Exercise data:
——————
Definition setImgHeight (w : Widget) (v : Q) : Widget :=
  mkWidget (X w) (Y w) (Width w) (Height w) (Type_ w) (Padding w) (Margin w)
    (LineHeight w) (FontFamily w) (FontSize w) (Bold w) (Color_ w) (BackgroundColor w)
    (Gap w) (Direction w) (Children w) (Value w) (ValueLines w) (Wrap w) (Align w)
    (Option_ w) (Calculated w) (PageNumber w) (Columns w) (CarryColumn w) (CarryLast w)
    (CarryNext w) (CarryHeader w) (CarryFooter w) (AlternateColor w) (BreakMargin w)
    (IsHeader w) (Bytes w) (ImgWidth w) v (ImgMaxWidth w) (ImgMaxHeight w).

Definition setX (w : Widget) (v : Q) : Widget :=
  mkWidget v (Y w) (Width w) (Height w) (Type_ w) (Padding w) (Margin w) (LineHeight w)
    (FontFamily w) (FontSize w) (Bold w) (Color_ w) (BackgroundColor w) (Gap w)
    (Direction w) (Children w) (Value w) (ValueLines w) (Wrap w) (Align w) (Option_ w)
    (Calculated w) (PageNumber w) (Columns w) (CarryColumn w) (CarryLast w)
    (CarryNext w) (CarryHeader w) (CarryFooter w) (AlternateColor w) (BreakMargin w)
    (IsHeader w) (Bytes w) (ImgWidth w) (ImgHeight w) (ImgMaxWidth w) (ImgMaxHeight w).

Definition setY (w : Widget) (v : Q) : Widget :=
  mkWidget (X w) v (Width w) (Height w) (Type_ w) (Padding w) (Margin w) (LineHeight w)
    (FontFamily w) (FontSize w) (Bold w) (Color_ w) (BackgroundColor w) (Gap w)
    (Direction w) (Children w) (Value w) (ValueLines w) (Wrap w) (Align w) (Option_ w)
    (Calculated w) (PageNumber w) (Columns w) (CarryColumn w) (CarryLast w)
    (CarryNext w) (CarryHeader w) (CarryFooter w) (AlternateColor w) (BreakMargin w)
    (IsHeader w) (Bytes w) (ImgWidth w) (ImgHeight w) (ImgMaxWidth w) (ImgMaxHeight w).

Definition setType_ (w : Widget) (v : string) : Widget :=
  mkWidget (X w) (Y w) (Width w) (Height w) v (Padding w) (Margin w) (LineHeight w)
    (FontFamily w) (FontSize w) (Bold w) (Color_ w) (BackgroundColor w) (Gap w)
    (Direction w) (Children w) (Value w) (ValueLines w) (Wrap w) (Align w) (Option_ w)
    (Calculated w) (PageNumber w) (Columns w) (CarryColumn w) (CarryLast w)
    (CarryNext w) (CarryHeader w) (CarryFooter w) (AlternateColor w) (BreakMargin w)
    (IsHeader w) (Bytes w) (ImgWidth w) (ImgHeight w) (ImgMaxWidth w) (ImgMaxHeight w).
——————
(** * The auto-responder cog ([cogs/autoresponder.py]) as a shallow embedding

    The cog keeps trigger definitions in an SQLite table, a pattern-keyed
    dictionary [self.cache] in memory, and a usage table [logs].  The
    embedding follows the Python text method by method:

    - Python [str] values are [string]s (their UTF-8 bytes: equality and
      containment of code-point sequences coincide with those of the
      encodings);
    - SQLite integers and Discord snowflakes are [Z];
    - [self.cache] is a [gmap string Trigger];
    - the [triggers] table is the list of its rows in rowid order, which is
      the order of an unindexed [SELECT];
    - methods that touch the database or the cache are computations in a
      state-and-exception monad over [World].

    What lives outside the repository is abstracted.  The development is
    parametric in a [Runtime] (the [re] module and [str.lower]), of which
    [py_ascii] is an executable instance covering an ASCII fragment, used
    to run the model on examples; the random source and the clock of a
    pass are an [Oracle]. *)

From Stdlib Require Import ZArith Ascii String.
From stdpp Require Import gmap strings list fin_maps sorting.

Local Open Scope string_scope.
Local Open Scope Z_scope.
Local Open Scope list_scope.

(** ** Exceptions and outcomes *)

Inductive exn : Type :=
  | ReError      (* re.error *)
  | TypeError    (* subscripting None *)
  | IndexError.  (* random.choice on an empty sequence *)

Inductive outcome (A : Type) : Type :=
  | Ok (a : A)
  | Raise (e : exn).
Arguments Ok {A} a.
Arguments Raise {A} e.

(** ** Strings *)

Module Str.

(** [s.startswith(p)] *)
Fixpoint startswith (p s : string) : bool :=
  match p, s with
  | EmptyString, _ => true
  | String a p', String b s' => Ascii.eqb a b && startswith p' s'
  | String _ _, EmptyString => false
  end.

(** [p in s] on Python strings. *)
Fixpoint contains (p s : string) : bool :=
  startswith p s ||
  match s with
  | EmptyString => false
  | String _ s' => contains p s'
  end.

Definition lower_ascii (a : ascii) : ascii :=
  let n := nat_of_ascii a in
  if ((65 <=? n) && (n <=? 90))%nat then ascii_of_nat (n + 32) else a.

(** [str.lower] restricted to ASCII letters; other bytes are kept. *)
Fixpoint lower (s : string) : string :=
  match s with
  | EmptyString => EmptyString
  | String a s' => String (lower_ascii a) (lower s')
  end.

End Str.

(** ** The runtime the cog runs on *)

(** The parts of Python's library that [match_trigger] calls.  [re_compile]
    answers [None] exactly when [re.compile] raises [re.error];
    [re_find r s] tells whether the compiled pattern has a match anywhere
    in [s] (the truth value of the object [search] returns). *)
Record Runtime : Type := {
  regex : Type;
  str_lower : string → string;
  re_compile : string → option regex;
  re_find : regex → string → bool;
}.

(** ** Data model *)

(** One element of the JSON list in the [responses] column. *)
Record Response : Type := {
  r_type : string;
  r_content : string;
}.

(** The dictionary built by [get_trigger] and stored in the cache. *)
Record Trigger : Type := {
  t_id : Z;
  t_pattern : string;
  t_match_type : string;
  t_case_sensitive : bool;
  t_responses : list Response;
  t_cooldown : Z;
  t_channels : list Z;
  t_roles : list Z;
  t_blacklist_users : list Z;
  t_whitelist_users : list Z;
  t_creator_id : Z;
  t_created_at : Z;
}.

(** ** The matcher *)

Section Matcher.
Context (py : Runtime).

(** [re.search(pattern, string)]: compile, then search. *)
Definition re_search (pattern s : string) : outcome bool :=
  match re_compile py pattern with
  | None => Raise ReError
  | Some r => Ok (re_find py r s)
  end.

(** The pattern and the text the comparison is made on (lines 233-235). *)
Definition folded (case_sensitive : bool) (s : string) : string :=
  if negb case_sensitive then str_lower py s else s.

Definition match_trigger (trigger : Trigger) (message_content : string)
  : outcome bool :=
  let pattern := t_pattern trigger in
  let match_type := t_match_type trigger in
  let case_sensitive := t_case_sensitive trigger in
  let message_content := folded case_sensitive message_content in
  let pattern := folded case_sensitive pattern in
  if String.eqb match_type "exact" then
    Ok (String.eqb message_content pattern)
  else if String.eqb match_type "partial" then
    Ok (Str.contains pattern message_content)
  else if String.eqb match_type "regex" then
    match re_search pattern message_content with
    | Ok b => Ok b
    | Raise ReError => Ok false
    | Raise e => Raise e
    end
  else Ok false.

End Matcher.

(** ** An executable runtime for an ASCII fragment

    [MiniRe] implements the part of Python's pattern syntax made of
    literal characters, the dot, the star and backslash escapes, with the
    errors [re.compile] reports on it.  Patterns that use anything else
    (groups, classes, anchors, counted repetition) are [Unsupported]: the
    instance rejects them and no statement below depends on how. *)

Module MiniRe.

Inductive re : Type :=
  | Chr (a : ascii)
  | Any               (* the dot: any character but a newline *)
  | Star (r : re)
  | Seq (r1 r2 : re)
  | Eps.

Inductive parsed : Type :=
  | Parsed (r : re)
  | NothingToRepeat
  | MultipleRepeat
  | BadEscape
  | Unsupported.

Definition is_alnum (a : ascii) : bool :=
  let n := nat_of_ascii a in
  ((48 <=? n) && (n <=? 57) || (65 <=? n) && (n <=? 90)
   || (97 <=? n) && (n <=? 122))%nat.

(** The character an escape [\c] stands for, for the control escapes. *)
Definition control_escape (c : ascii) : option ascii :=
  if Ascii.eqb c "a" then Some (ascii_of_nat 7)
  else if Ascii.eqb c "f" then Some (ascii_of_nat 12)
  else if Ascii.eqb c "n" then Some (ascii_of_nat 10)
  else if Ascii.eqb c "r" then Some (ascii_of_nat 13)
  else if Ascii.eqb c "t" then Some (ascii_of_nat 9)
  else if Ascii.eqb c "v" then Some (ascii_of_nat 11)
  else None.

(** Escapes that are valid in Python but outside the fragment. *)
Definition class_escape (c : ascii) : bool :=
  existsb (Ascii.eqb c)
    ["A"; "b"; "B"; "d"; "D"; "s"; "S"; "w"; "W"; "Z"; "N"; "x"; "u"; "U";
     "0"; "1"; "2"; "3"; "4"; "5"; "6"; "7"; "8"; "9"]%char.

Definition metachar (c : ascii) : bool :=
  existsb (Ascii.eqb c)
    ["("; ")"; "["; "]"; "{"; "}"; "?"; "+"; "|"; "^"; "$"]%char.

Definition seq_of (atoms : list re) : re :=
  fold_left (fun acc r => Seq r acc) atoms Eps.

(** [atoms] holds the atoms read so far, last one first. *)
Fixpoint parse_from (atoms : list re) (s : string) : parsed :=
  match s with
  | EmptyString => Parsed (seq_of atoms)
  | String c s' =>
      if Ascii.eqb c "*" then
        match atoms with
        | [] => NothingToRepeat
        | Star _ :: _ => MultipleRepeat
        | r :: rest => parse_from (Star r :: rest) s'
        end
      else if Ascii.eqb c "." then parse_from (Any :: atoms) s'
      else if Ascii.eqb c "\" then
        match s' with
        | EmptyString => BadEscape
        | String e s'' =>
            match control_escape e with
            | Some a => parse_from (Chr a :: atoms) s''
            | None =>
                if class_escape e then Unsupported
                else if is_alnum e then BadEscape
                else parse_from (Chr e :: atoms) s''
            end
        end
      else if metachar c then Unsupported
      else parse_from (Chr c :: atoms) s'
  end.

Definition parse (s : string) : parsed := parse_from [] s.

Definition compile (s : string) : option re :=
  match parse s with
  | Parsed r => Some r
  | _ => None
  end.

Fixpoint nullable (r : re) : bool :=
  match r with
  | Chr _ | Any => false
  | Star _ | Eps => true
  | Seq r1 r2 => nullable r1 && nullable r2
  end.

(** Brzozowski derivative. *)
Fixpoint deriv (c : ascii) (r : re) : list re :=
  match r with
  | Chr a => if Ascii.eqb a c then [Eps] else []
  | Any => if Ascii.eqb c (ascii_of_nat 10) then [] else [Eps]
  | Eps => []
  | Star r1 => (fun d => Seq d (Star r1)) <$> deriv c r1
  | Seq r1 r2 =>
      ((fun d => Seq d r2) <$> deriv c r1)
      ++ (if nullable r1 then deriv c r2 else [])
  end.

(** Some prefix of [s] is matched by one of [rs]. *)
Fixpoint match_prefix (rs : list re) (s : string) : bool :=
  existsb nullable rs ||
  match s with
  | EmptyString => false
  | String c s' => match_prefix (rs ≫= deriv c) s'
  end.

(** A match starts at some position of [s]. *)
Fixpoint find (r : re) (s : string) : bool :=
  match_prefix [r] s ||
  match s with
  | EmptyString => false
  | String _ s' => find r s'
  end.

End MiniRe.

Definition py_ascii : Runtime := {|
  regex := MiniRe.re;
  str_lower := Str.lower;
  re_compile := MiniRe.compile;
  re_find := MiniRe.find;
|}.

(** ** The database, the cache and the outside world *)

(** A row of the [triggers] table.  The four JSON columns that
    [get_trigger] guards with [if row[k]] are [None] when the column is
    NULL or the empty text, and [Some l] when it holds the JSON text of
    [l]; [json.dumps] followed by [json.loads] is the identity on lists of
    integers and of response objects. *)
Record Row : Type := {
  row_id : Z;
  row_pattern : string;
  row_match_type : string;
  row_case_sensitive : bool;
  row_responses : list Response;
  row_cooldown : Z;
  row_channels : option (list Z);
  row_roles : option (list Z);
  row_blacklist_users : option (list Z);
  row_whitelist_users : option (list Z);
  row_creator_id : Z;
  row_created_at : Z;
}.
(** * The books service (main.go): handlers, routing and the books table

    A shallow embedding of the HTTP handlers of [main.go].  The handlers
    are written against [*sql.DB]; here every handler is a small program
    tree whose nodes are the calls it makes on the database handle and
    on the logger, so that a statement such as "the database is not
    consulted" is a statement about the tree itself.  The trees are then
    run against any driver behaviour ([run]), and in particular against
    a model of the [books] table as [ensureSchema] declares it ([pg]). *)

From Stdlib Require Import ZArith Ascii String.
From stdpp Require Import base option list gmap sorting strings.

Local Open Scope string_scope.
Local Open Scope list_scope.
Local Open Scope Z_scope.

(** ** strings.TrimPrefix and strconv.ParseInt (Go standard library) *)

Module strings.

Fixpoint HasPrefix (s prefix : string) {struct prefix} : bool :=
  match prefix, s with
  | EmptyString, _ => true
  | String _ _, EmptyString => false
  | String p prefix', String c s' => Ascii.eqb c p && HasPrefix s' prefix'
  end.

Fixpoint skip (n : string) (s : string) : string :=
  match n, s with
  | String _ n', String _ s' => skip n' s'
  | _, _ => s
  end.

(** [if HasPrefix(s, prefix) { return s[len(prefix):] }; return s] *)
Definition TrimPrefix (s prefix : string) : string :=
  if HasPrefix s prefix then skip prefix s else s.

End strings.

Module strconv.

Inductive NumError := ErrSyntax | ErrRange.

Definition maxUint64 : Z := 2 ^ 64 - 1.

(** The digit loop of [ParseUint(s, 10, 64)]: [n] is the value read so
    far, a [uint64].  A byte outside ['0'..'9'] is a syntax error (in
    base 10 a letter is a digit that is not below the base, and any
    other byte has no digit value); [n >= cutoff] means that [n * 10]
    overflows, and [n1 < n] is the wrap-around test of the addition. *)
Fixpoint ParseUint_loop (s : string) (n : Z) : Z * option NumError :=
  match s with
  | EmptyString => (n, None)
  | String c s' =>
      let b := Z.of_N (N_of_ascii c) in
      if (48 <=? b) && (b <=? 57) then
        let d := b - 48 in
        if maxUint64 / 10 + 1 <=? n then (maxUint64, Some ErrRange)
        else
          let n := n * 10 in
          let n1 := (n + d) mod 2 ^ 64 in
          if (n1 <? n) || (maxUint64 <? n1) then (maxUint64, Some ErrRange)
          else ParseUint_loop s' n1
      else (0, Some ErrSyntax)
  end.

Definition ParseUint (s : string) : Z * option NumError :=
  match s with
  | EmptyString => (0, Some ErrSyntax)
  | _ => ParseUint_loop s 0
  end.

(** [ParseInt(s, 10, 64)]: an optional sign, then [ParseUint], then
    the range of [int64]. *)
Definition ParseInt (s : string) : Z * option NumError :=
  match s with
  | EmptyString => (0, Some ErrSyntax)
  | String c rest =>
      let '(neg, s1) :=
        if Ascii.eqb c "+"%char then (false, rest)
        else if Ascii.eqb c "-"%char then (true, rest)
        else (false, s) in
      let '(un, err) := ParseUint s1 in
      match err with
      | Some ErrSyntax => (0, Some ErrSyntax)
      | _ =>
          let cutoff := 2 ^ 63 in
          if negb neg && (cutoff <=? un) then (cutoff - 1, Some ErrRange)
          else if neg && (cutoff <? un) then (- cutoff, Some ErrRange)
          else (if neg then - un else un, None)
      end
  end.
——————
What you will do:
Only the lines above starting at the line that holds "Definition setImgHeight (w" and ending at the line that holds "(Gap w) (Direction" are to be repeated, exactly and in full.

Exercise response:
Definition setImgHeight (w : Widget) (v : Q) : Widget :=
  mkWidget (X w) (Y w) (Width w) (Height w) (Type_ w) (Padding w) (Margin w)
    (LineHeight w) (FontFamily w) (FontSize w) (Bold w) (Color_ w) (BackgroundColor w)
    (Gap w) (Direction w) (Children w) (Value w) (ValueLines w) (Wrap w) (Align w)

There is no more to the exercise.